Le mot qui arrêta la guerre : l’angélisme réfléchi

Une pile d'exemplaires du Mot qui arrêta la Guerre
Sur le stand Nobi-Nobi pendant le salon du livre

Le Mot qui arrêta la Guerre est en librairie depuis quinze jours. Toutefois, je l’ai écrit il y a déjà dix ans, même s’il a subi de nombreuses retouches depuis. C’est un conte qui se déroule dans un Japon médiéval, mais en fait peu importe le lieu et l’époque, puisqu’il y est surtout question du pouvoir de l’art, du pouvoir des mots et de ceux que ça dérange. En fait, il y est question de liberté d’expression.

À l’époque où j’ai écrit ce texte, bien que j’aimais beaucoup mon histoire, le message m’avait semblé peut-être un peu évident. Quelle consternation de découvrir que non…

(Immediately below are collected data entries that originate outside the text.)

(** * The Monaco editor host component (website/src/components/Monaco.vue)

    A shallow embedding of the component's script: the worker dispatch of
    [MonacoEnvironment.getWorker], the props declaration, the mount and
    unmount hooks, the two watchers and the two editor listeners.

    The component drives the monaco-editor library, which is not part of
    the repository.  The library is represented by a small store of
    editors, text models and decoration collections that offers the calls
    the component makes ([editor.create], [createModel], [setModel],
    [createDecorationsCollection], [set], [dispose], ...).  Every call is
    recorded, with its arguments and the store it leaves behind, so that
    statements on what the component hands to the library, and on the
    order and the number of its calls, can be made.

    The store follows the objects as far as the script can tell them
    apart: which model an editor shows, what was handed to a collection,
    which objects the script has disposed.  It does not follow what the
    library derives from them on its own: the ranges as drawn inside the
    document, the language a language id resolves to, the cleaning up
    the library does behind a call.  The statements on such matters are
    therefore made on the recorded calls. *)

From Stdlib Require Import ZArith Lia.
From stdpp Require Import base option list strings.

Local Open Scope string_scope.
Local Open Scope list_scope.

(** ** Worker dispatch (first script block) *)

(** One constructor per imported worker class. *)
Inductive Worker : Set :=
  | editorWorker
  | jsonWorker
  | cssWorker
  | htmlWorker
  | tsWorker
  | yamlWorker.

(** [label === s] on strings. *)
Definition strict_eq (a b : string) : bool := String.eqb a b.

(** [getWorker(_, label)]; the first argument is ignored by the code. *)
Definition getWorker (label : string) : Worker :=
  if strict_eq label "json" then jsonWorker
  else if strict_eq label "css" || strict_eq label "scss"
          || strict_eq label "less" then cssWorker
  else if strict_eq label "html" || strict_eq label "handlebars"
          || strict_eq label "razor" then htmlWorker
  else if strict_eq label "typescript" || strict_eq label "javascript"
       then tsWorker
  else if strict_eq label "yaml" then yamlWorker
  else editorWorker.

(** ** Numbers, ranges and decorations *)

(** The numbers the component computes with.  The coordinates of a
    match are integers held in IEEE doubles; a missing array element is
    [undefined], and [undefined + 1] is [NaN]; a sum beyond the range of
    the doubles is an infinity. *)
Inductive number : Set :=
  | Int (z : Z)
  | NaN
  | Infinity (negative : bool).

(** The double nearest to the integer [x], ties going to the even
    significand: every integer up to 2^53 in size is a double; beyond,
    the doubles are the multiples of a power of two with a significand of
    53 bits, and what rounds to 2^1024 or more is an infinity. *)
Definition round_double (x : Z) : number :=
  let a := Z.abs x in
  if (a <? 2 ^ 53)%Z then Int x
  else
    let ulp := (2 ^ (Z.log2 a - 52))%Z in
    let q := (a / ulp)%Z in
    let r := (a mod ulp)%Z in
    let q' :=
      if (2 * r <? ulp)%Z then q
      else if (ulp <? 2 * r)%Z then (q + 1)%Z
      else if Z.even q then q else (q + 1)%Z in
    let y := (q' * ulp)%Z in
    if (2 ^ 1024 <=? y)%Z then Infinity (x <? 0)%Z
    else Int (Z.sgn x * y).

Vraiment, ça m’a fait drôle quand le livre est parti à l’impression fin janvier et que mes éditeurs chez Nobi-Nobi m’ont demandé en catastrophe : « tu es sûre que tu ne veux pas écrire une petite postface ? » À la base, j’avais dit non. Parce que vraiment, se gargariser sur la façon dont on trouve l’inspiration et sur comment la muse s’est penchée sur nous, c’est un peu trop vu, non ? Mais là…

Dans l’atelier Gottferdom où nous sommes une quinzaine d’artistes à travailler, je me rappelle très bien de la stupeur qui nous a tous frappé ce 7 janvier 2015. D’abord, Pierro (notre coloriste sur Route 78) est entré dans la cuisine où nous buvions un café en évoquant les derniers articles du Gorafi et il a dit sur un ton trop surpris pour être dramatique : « vous avez vu ? Apparemment, il y a des types qui ont tiré à la kalach chez Charlie Hebdo. » Je me rappelle avoir lâché cet éclat de rire, tout seul et bizarre, en me disant que le Gorafi poussait un peu loin le mauvais goût. Bien sûr, quand on est lancé dans l’hilarité, on ne s’arrête pas d’un coup. Il m’a fallu presque dix secondes pour comprendre que non, ça n’était pas une blague. La suite, on la connait tous, on a vécu la même. Malgré tout, je pense que ça a été un peu spécial chez les auteurs, car on a vraiment eu l’impression de perdre un morceau de nous. Et même si on ne connaissait ni Cabu, ni Wolinsky, ni les autres, on connaissait tous au moins une personne qui était proche d’eux.

Je crois que pas un collègue n’a eu la force de travailler pendant la semaine qui a suivi. Peu importe l’urgence des dead-lines, peu importe les éditeurs et les imprimeurs qui s’agaçaient. Vraiment, on n’a pas pu.

Censure
Censure

Alors finalement, après tout ça, je suis retournée voir mes éditeurs pour leur dire que si, j’allais l’écrire, cette petite postface. Ce n’est pas un texte très long, ni très ronflant, parce qu’il fallait rester accessible aux plus jeunes. La liberté d’expression n’a pas besoin de mots compliqués.

Quant au conte en lui-même, généralement, il plaît. Ça me fait touche. En plus, les illustrations d’Ein Lee sont sublimes et le mettent magnifiquement en valeur. Quel bonheur que d’avoir pu travailler avec une illustratrice aussi brillante !

Mais… il est arrivé – juste une fois, mais tout de même – qu’on vienne me dire que je faisais de l’angélisme. Alors je tiens à revenir sur ce point. L’angélisme, c’est quand on imagine pouvoir traverser le monde comme un canard sans se mouiller les plumes…

Extrait du mot qui arrêta la Guerre
Un moment de quiétude avant la tempête

Le Mot qui arrêta la Guerre est un livre qui prône la solution par la non-violence, à une époque où la fiction privilégie les héros qui tabassent les méchants pour les remettre dans le droit chemin. Autrement dit, c’est déjà un combat, que de faire entendre ce point de vue.

Défendre une vision de la paix par le biais de l’art ou celui des mots n’est pas une niaiserie, c’est de l’humanisme. Et je ne crois pas que ce soir ni naïf, ni facile que de développer ces valeurs chez les jeunes lecteurs.

C’est du boulot d’avoir foi en l’humanité.